A loathsomeness that was to be forever in my daily work! A great black

ugliness of sin, which he proposed to collect out of a thousand human

hearts, and that we should spend our lives in an experiment of

transmuting it into virtue! Had I but touched his extended hand,

Hollingsworth's magnetism would perhaps have penetrated me with his own

conception of all these matters. But I stood aloof. I fortified

myself with doubts whether his strength of purpose had not been too

gigantic for his integrity, impelling him to trample on considerations

that should have been paramount to every other.

"Is Zenobia to take a part in your enterprise?" I asked.

"She is," said Hollingsworth.

"She!--the beautiful!--the gorgeous!" I exclaimed. "And how have you

prevailed with such a woman to work in this squalid element?"

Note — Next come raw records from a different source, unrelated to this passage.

(** * Account migration between two identity-platform instances

    A shallow embedding of the migration scripts (tenants, categories and
    permissions, roles, users, applications, JWT settings) and of the
    orchestrator's flags, followed by the properties of the specification
    checked against them.

    Python dictionaries that come from the platform's JSON are records, one
    per entity type; a field read with [d.get(k)] is an [option], a field
    read with [d[k]] is mandatory.  Dictionaries used as maps are [gmap]s,
    sets are [gset]s.  Code that calls the network, sleeps, logs or raises
    lives in a state-and-exception monad over a [world]: the state of
    everything outside the process, the rate limiter's tables and the trace
    of what the process did. *)

From Stdlib Require Import String Ascii List ZArith QArith Bool Lia Lqa.
From stdpp Require Import base option gmap strings list pretty.
Import ListNotations.

Local Open Scope string_scope.
Local Open Scope list_scope.

(** ** Python values *)

(** Truth value of a string: the empty string is falsy. *)
Definition truthy (s : string) : bool :=
  match s with
  | EmptyString => false
  | String _ _ => true
  end.

(** Truth value of [d.get(k)] for a string field: [None] is falsy. *)
Definition truthy_opt (o : option string) : bool :=
  match o with
  | Some s => truthy s
  | None => false
  end.

(** [d.get(k, default)]. *)
Definition get_default {A : Type} (o : option A) (d : A) : A :=
  match o with
  | Some a => a
  | None => d
  end.

(** [str.lower()] on the ASCII range. *)
Definition lower_ascii (c : ascii) : ascii :=
  let n := nat_of_ascii c in
  if andb (Nat.leb 65 n) (Nat.leb n 90) then ascii_of_nat (n + 32) else c.

Fixpoint lower (s : string) : string :=
  match s with
  | EmptyString => EmptyString
  | String c s' => String (lower_ascii c) (lower s')
  end.

(** [needle in haystack] for strings. *)
Fixpoint contains (needle haystack : string) : bool :=
  if String.prefix needle haystack then true
  else match haystack with
       | EmptyString => false
       | String _ h => contains needle h
       end.

(** ** Entity records *)

Record tenant := {
  t_tenantId : string;
  t_name : string;
  t_metadata : option string
}.

Record raw_category := {
  rc_id : string;
  rc_name : string;
  rc_description : option string;
  rc_createdAt : option string;
  rc_feCategory : option bool
}.

Record category := {
  c_id : string;
  c_name : string;
  c_description : string;
  c_createdAt : string;
  c_feCategory : bool
}.

Record permission := {
  p_id : string;
  p_key : string;
  p_name : string;
  p_description : option string;
  p_categoryId : option string
}.

Record permission_data := {
  pd_key : string;
  pd_name : string;
  pd_description : string;
  pd_categoryId : string
}.

Record role := {
  r_id : string;
  r_name : string;
  r_key : string;
  r_description : option string;
  r_isDefault : option bool;
  r_level : Z;
  r_tenantId : option string;
  r_permissions : option (list string);
  r_permissionsData : option (list permission)
}.

Record role_data := {
  rd_name : string;
  rd_key : string;
  rd_description : string;
  rd_isDefault : bool;
  rd_tenantId : option string;
  rd_level : Z
}.

Record application := {
  a_id : string;
  a_name : string;
  a_appURL : option string;
  a_loginURL : option string;
  a_accessType : option string;
  a_isActive : option bool;
  a_type : option string;
  a_frontendStack : option string;
  a_isDefault : option bool;
  a_logoURL : option string;
  a_description : option string;
  a_metadata : option string
}.

Record application_body := {
  ab_name : string;
  ab_appURL : string;
  ab_loginURL : string;
  ab_accessType : string;
  ab_isActive : bool;
  ab_type : string;
  ab_frontendStack : string;
  ab_isDefault : bool;
  ab_logoURL : option string;
  ab_description : option string;
  ab_metadata : option string
}.

Record user := {
  u_id : option string;
  u_email : option string
}.

(** The three JWT settings of the configuration endpoint; [None] is a
    key that is absent or null. *)
Record jwt_settings := {
  j_defaultTokenExpiration : option Z;
  j_defaultRefreshTokenExpiration : option Z;
  j_cookieSameSite : option string
}.

(** The [_links.next] entry of a page of a listing: absent or empty, a
    link in which [_offset=(\d+)] matches, or a non-empty link in which it
    does not. *)
Inductive next_link :=
| NoNext
| NextOffset (offset_value : string)
| NextOpaque.

(** ** HTTP *)

Inductive http_method := GET | POST | PUT | DELETE.

Definition method_eqb (a b : http_method) : bool :=
  match a, b with
  | GET, GET | POST, POST | PUT, PUT | DELETE, DELETE => true
  | _, _ => false
  end.

(** JSON payloads and response bodies, one constructor per shape the
    scripts build or decode.  [JInvalid] is a body that is not JSON; a
    decoder that meets a shape other than its endpoint's fails like on
    [JInvalid]. *)
Inductive body :=
| JNothing
| JInvalid
| JTenantItems (items : list tenant) (next : next_link)
| JTenantBody (tenantId name : string)
| JMetadataBody (metadata : string)
| JCategories (cats : list raw_category)
| JCategoryBody (name description : string)
| JCreated (id : string)
| JPermissions (perms : list permission)
| JPermissionsBody (data : list permission_data)
| JRoleItems (items : list role) (next : next_link)
| JRolesBody (data : list role_data)
| JCreatedRoles (created : list role)
| JPermissionIds (ids : list string)
| JApplications (apps : list application)
| JApplicationBody (b : application_body)
| JCreatedApplication (app : application)
| JUsersPage (items : list user) (next : next_link)
| JUserRoles (infos : list (option (list string)))
| JConfiguration (cfg : jwt_settings)
| JAuthBody (clientId : string) (secret : option string)
| JToken (token : option string) (expiresIn : option Z)
| JErrors (errors : list string).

"Through no base methods, as you seem to suspect," he answered; "but by

addressing whatever is best and noblest in her."

Hollingsworth was looking on the ground. But, as he often did

so,--generally, indeed, in his habitual moods of thought,--I could not

judge whether it was from any special unwillingness now to meet my

eyes. What it was that dictated my next question, I cannot precisely

say. Nevertheless, it rose so inevitably into my mouth, and, as it

were, asked itself so involuntarily, that there must needs have been an

aptness in it.

"What is to become of Priscilla?"

Hollingsworth looked at me fiercely, and with glowing eyes. He could

not have shown any other kind of expression than that, had he meant to

strike me with a sword.

"Why do you bring in the names of these women?" said he, after a moment

of pregnant silence. "What have they to do with the proposal which I

make you? I must have your answer! Will you devote yourself, and

sacrifice all to this great end, and be my friend of friends forever?"